Tempo fa a Londra lavoravo in un grosso department store nei fine settimana... qualcosa tipo la Rinascente ... capito' che una signora scivolo' e cadde... cercai di aiutarla a rialzarsi... per tutta risposta i managers mi presero da parte e mi fecero un cazziatone megagalattico... Mai soccorrere solo chiamare i responsabili... mai chiedere scusa... facendo queste cose e' ammettere una colpa e rischiare una denuncia personale e piu' generale al "negozio"... venni immediatamente spostata in un altro posto e la signora denuncio' il posto... 

Ci rimasi stradimerda e un poco mi cacai anche in mano... in generale m'incazzai parecchio anche con la signora che sporse denuncia perche' puo' capitare di cadere ovunque... 

In situazioni di disgrazie chiamerei sicuramente i soccorsi, l'indifferenza NO... pero' non c'e' limite all'umana miseria a 360 gradi...


----------



## Old lele51 (8 Giugno 2008)

*Il sistema....*

Il sistema legale USA è uno dei più anacronistici del mondo, se un comune passante si ferma e tenta di aiutare viene trattenuto per concorso nel incidente fino a che esaurite le investigazioni pertinenti non viene scagionato, nel caso in questione grazie al filmato si avrebbe capito che il "samaritano" non aveva a che fare con l'incidente, ma passano parecchi giorni e ogni "Americano", sà cosa gli succede... può essere incolpato della morte per negligenza o manipolazione indebita del ferito, e Dio sà cosa ancora.

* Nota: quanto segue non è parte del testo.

(* ===== verification/Phases.v ===== *)
(** The phase handlers of the reconciler and their best-effort steps
    ([handle_pending_phase] to [handle_error_phase] and the three
    [*_best_effort] functions of [src/reconcilers/scheduled_machine.rs]). *)

From S2P Require Import Prelude RustStr Effects Constants Json Crd Externals KubeApi Metrics Duration.
From S2P Require Import SpotSchedule Status Capi Drain NodeTaints ChildClient Provision.

Section phases.
Context `{Externals} `{ChildResolver} (ctx : Context).

(** [node_ref.as_ref().map(|n| n.name.as_str())], empty names excluded. *)
Definition bound_node (node_ref : option NodeRef) : option string :=
  match nr_name <$> node_ref with
  | Some node_name => if str_is_empty node_name then None else Some node_name
  | None => None
  end.

Definition provision_reclaim_agent_best_effort (resource : ScheduledMachine) (node_ref : option NodeRef) : M unit :=
  match bound_node node_ref with
  | None => Ret tt
  | Some node_name =>
      let commands := default [] (kill_if_commands (spec resource)) in
      resolved <- resolve resource ;;
      match resolved with
      | Ok resolved =>
          _r <- reconcile_reclaim_agent_provision (ResolvedClient.client resolved) node_name commands ;;
          Ret tt
      | Err _ => Ret tt
      end
  end.

Definition provision_kata_config_best_effort (resource : ScheduledMachine) (node_ref : option NodeRef) : M unit :=
  match bound_node node_ref with
  | None => Ret tt
  | Some node_name =>
      resolved <- resolve resource ;;
      match resolved with
      | Ok resolved =>
          _r <- reconcile_kata_config_delivery (ResolvedClient.client resolved) node_name (kata (spec resource)) ;;
          Ret tt
      | Err _ => Ret tt
      end
  end.

Definition reconcile_node_taints_best_effort (resource : ScheduledMachine) (node_ref : option NodeRef) : M unit :=
  match om_deletion_timestamp (metadata resource) with
  | Some _ => Ret tt
  | None =>
  if kill_switch (spec resource) then Ret tt
  else match bound_node node_ref with
  | None => Ret tt
  | Some node_name =>
      let desired := node_taints (spec resource) in
      let previously_applied := match status resource with Some s => applied_node_taints s | None => [] end in
      match desired, previously_applied with
      | [], [] => Ret tt
      | _, _ =>
          resolved <- resolve resource ;;
          match resolved with
          | Err _ => Ret tt
          | Ok resolved =>
              outcome <- reconcile_node_taints (ResolvedClient.client resolved) node_name desired previously_applied ;;
              match outcome with
              | Ok (Applied applied) =>
                  if bool_decide (applied = previously_applied) then Ret tt
                  else match Crd.namespace resource with
                       | None => Ret tt
                       | Some namespace =>
                           _r <- patch_applied_node_taints_status MgmtClient namespace (name_any resource) applied ;;
                           Ret tt
                       end
              | _ => Ret tt
              end
          end
      end
  end end.

(** ** Pending *)

Definition handle_pending_phase (resource : ScheduledMachine) (should_be_active : bool) : M (rresult Action) :=
  namespace <-? lift (require_namespace resource) ;;
  let name := name_any resource in
  if negb (is_enabled (spec resource)) then
    update_phase namespace name (Some PHASE_PENDING) PHASE_DISABLED (Some REASON_SCHEDULE_DISABLED)
      (Some "Schedule is disabled") false ?;;
    Ret (Ok (Requeue TIMER_REQUEUE_SECS))
  else if negb should_be_active then
    update_phase namespace name (Some PHASE_PENDING) PHASE_INACTIVE (Some REASON_SCHEDULE_INACTIVE)
      (Some "Outside scheduled time window") false ?;;
    Ret (Ok (Requeue TIMER_REQUEUE_SECS))
  else
    r <- add_machine_to_cluster ctx resource MgmtClient namespace ;;
    match r with
    | Err e =>
        update_phase namespace name (Some PHASE_PENDING) PHASE_ERROR (Some "MachineCreationFailed")
          (Some ("Failed to create CAPI Machine: " +:+ ReconcilerError_display e)) true ?;;
        Ret (Ok (Requeue ERROR_REQUEUE_SECS))
    | Ok _ =>
        update_phase namespace name (Some PHASE_PENDING) PHASE_ACTIVE (Some REASON_MACHINE_CREATED)
          (Some "CAPI Machine created successfully") true ?;;
        Ret (Ok (Requeue TIMER_REQUEUE_SECS))
    end.

(** ** Active *)

Definition enrich_status (resource : ScheduledMachine) (namespace name : string) (machine : DynamicObject) : M unit :=
  let '(provider_id, node_ref) := extract_machine_refs machine in
  _r <- patch_machine_refs_status MgmtClient namespace name provider_id node_ref ;;
  provision_reclaim_agent_best_effort resource node_ref ;;;
  reconcile_node_taints_best_effort resource node_ref ;;;
  provision_kata_config_best_effort resource node_ref.

Definition handle_active_phase (resource : ScheduledMachine) (should_be_active : bool) : M (rresult Action) :=
  namespace <-? lift (require_namespace resource) ;;
  let name := name_any resource in
  if negb (is_enabled (spec resource)) then
    update_phase_with_grace_period namespace name (Some PHASE_ACTIVE) PHASE_SHUTTING_DOWN (Some REASON_SCHEDULE_DISABLED)
      (Some "Schedule disabled - starting graceful shutdown") false ?;;
    Ret (Ok (Requeue TIMER_REQUEUE_SECS))
  else if negb should_be_active then
    update_phase_with_grace_period namespace name (Some PHASE_ACTIVE) PHASE_SHUTTING_DOWN (Some REASON_GRACE_PERIOD)
      (Some "Outside schedule - starting graceful shutdown") false ?;;
    Ret (Ok (Requeue TIMER_REQUEUE_SECS))
  else
    machine <- fetch_capi_machine ctx MgmtClient namespace name ;;
    match machine with
    | Ok (Some machine) => enrich_status resource namespace name machine
    | Ok None | Err _ => Ret tt
    end ;;;
    Ret (Ok (Requeue TIMER_REQUEUE_SECS)).

(** ** ShuttingDown *)

Definition drain_bound_node (resource : ScheduledMachine) (node_name : option string) : M (rresult unit) :=
  match node_name with
  | None => Ret (Ok tt)
  | Some node_name =>
      drain_timeout <-? lift (parse_duration (node_drain_timeout (spec resource))) ;;
      drain_client <-? resolve resource ;;
      _r <- drain_node_with_timeout (ResolvedClient.client drain_client) node_name drain_timeout ;;
      Ret (Ok tt)
  end.

Definition handle_shutting_down_phase (resource : ScheduledMachine) : M (rresult Action) :=
  namespace <-? lift (require_namespace resource) ;;
  let name := name_any resource in
  grace_period_elapsed <-? check_grace_period_elapsed resource ;;
  if grace_period_elapsed : bool then
    node_name <-? get_node_from_machine ctx MgmtClient namespace name ;;
    drain_bound_node resource node_name ?;;
    r <- remove_machine_from_cluster ctx resource MgmtClient namespace ;;
    match r with
    | Err e =>
        update_phase namespace name (Some PHASE_SHUTTING_DOWN) PHASE_ERROR (Some "MachineDeletionFailed")
          (Some ("Failed to delete CAPI Machine: " +:+ ReconcilerError_display e)) false ?;;
        Ret (Ok (Requeue ERROR_REQUEUE_SECS))
    | Ok _ =>
        update_phase namespace name (Some PHASE_SHUTTING_DOWN) PHASE_INACTIVE (Some REASON_MACHINE_DELETED)
          (Some "Machine removed from cluster") false ?;;
        Ret (Ok (Requeue TIMER_REQUEUE_SECS))
    end
  else Ret (Ok (Requeue TIMER_REQUEUE_SECS)).

(** ** Inactive, Disabled, Terminated, EmergencyRemove, Error *)

Definition handle_inactive_phase (resource : ScheduledMachine) (should_be_active : bool) : M (rresult Action) :=
  namespace <-? lift (require_namespace resource) ;;
  let name := name_any resource in
  if negb (is_enabled (spec resource)) then Ret (Ok (Requeue TIMER_REQUEUE_SECS))
  else if negb should_be_active then Ret (Ok (Requeue TIMER_REQUEUE_SECS))
  else
    update_phase namespace name (Some PHASE_INACTIVE) PHASE_PENDING (Some REASON_SCHEDULE_ACTIVE)
      (Some "Schedule became active - initiating machine creation") true ?;;
    Ret (Ok (Requeue TIMER_REQUEUE_SECS)).

Definition handle_disabled_phase (resource : ScheduledMachine) (_should_be_active : bool) : M (rresult Action) :=
  namespace <-? lift (require_namespace resource) ;;
  let name := name_any resource in
  if is_enabled (spec resource) then
    update_phase namespace name (Some PHASE_DISABLED) PHASE_PENDING (Some REASON_SCHEDULE_ACTIVE)
      (Some "Schedule re-enabled") false ?;;
    Ret (Ok (Requeue TIMER_REQUEUE_SECS))
  else Ret (Ok (Requeue TIMER_REQUEUE_SECS)).

Definition handle_terminated_phase (_resource : ScheduledMachine) : M (rresult Action) :=
  Ret (Ok (Requeue TIMER_REQUEUE_SECS)).

Definition handle_emergency_remove_phase (resource : ScheduledMachine) : M (rresult Action) :=
  namespace <-? lift (require_namespace resource) ;;
  let name := name_any resource in
  update_phase namespace name (Some PHASE_EMERGENCY_REMOVE) PHASE_DISABLED (Some REASON_SCHEDULE_DISABLED)
    (Some "Schedule disabled by emergency reclaim; re-enable is a user action") false ?;;
  Ret (Ok (Requeue TIMER_REQUEUE_SECS)).

Definition handle_error_phase (resource : ScheduledMachine) : rresult Action :=
  let? _ := require_namespace resource in Ok (Requeue ERROR_REQUEUE_SECS).
End phases.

Questo ha permeato nella mente di questo popolo a fa di loro uno dei più menefreghisti al mondo, e brutto ma è così.
Nel paese dove sono vissuto 40 anni, la legge era uguale, chi si fermava ad aiutare era coinvolto nel incidente e ne pagava le conseguenze, specie se il ferito muore e non si arriva a scagionare il samaritano.
Il mondo lo stiamo rovinando proprio con atteggiamenti come questo, ?sarà la fine... come prevedono certe categorìe religiose...?


----------



## Miciolidia (8 Giugno 2008)

lele51 ha detto:


> Il sistema legale USA è uno dei più anacronistici del mondo, se un comune passante si ferma e tenta di aiutare viene trattenuto per concorso nel incidente fino a che esaurite le investigazioni pertinenti non viene scagionato, nel caso in questione grazie al filmato si avrebbe capito che il "samaritano" non aveva a che fare con l'incidente, ma passano parecchi giorni e ogni "Americano", sà cosa gli succede... può essere incolpato della morte per negligenza o manipolazione indebita del ferito, e Dio sà cosa ancora. Questo ha permeato nella mente di questo popolo a fa di loro uno dei più menefreghisti al mondo, e brutto ma è così.
> Nel paese dove sono vissuto 40 anni, la legge era uguale, chi si fermava ad aiutare era coinvolto nel incidente e ne pagava le conseguenze, specie se il ferito muore e non si arriva a scagionare il samaritano.
> Il mondo lo stiamo rovinando proprio con atteggiamenti come questo, ?sarà la fine... come prevedono certe categorìe religiose...?


 
e ti credo che queste persone erano cosi apparentemente noncuranti...


----------



## brugola (9 Giugno 2008)

lele51 ha detto:


> Il sistema legale USA è uno dei più anacronistici del mondo, se un comune passante si ferma e tenta di aiutare viene trattenuto per concorso nel incidente fino a che esaurite le investigazioni pertinenti non viene scagionato, nel caso in questione grazie al filmato si avrebbe capito che il "samaritano" non aveva a che fare con l'incidente, ma passano parecchi giorni e ogni "Americano", sà cosa gli succede... può essere incolpato della morte per negligenza o manipolazione indebita del ferito, e Dio sà cosa ancora. Questo ha permeato nella mente di questo popolo a fa di loro uno dei più menefreghisti al mondo, e brutto ma è così.
> Nel paese dove sono vissuto 40 anni, la legge era uguale, chi si fermava ad aiutare era coinvolto nel incidente e ne pagava le conseguenze, specie se il ferito muore e non si arriva a scagionare il samaritano.
> Il mondo lo stiamo rovinando proprio con atteggiamenti come questo, ?sarà la fine... come prevedono certe categorìe religiose...?


non dico di muovere il ferito, che puoi fargli dei danni ma telefonare subito al 118 e bloccare le auto intorno non credo implichi grossi casini.
e se fosse pure...non riuscirei a farne a meno lo stesso


----------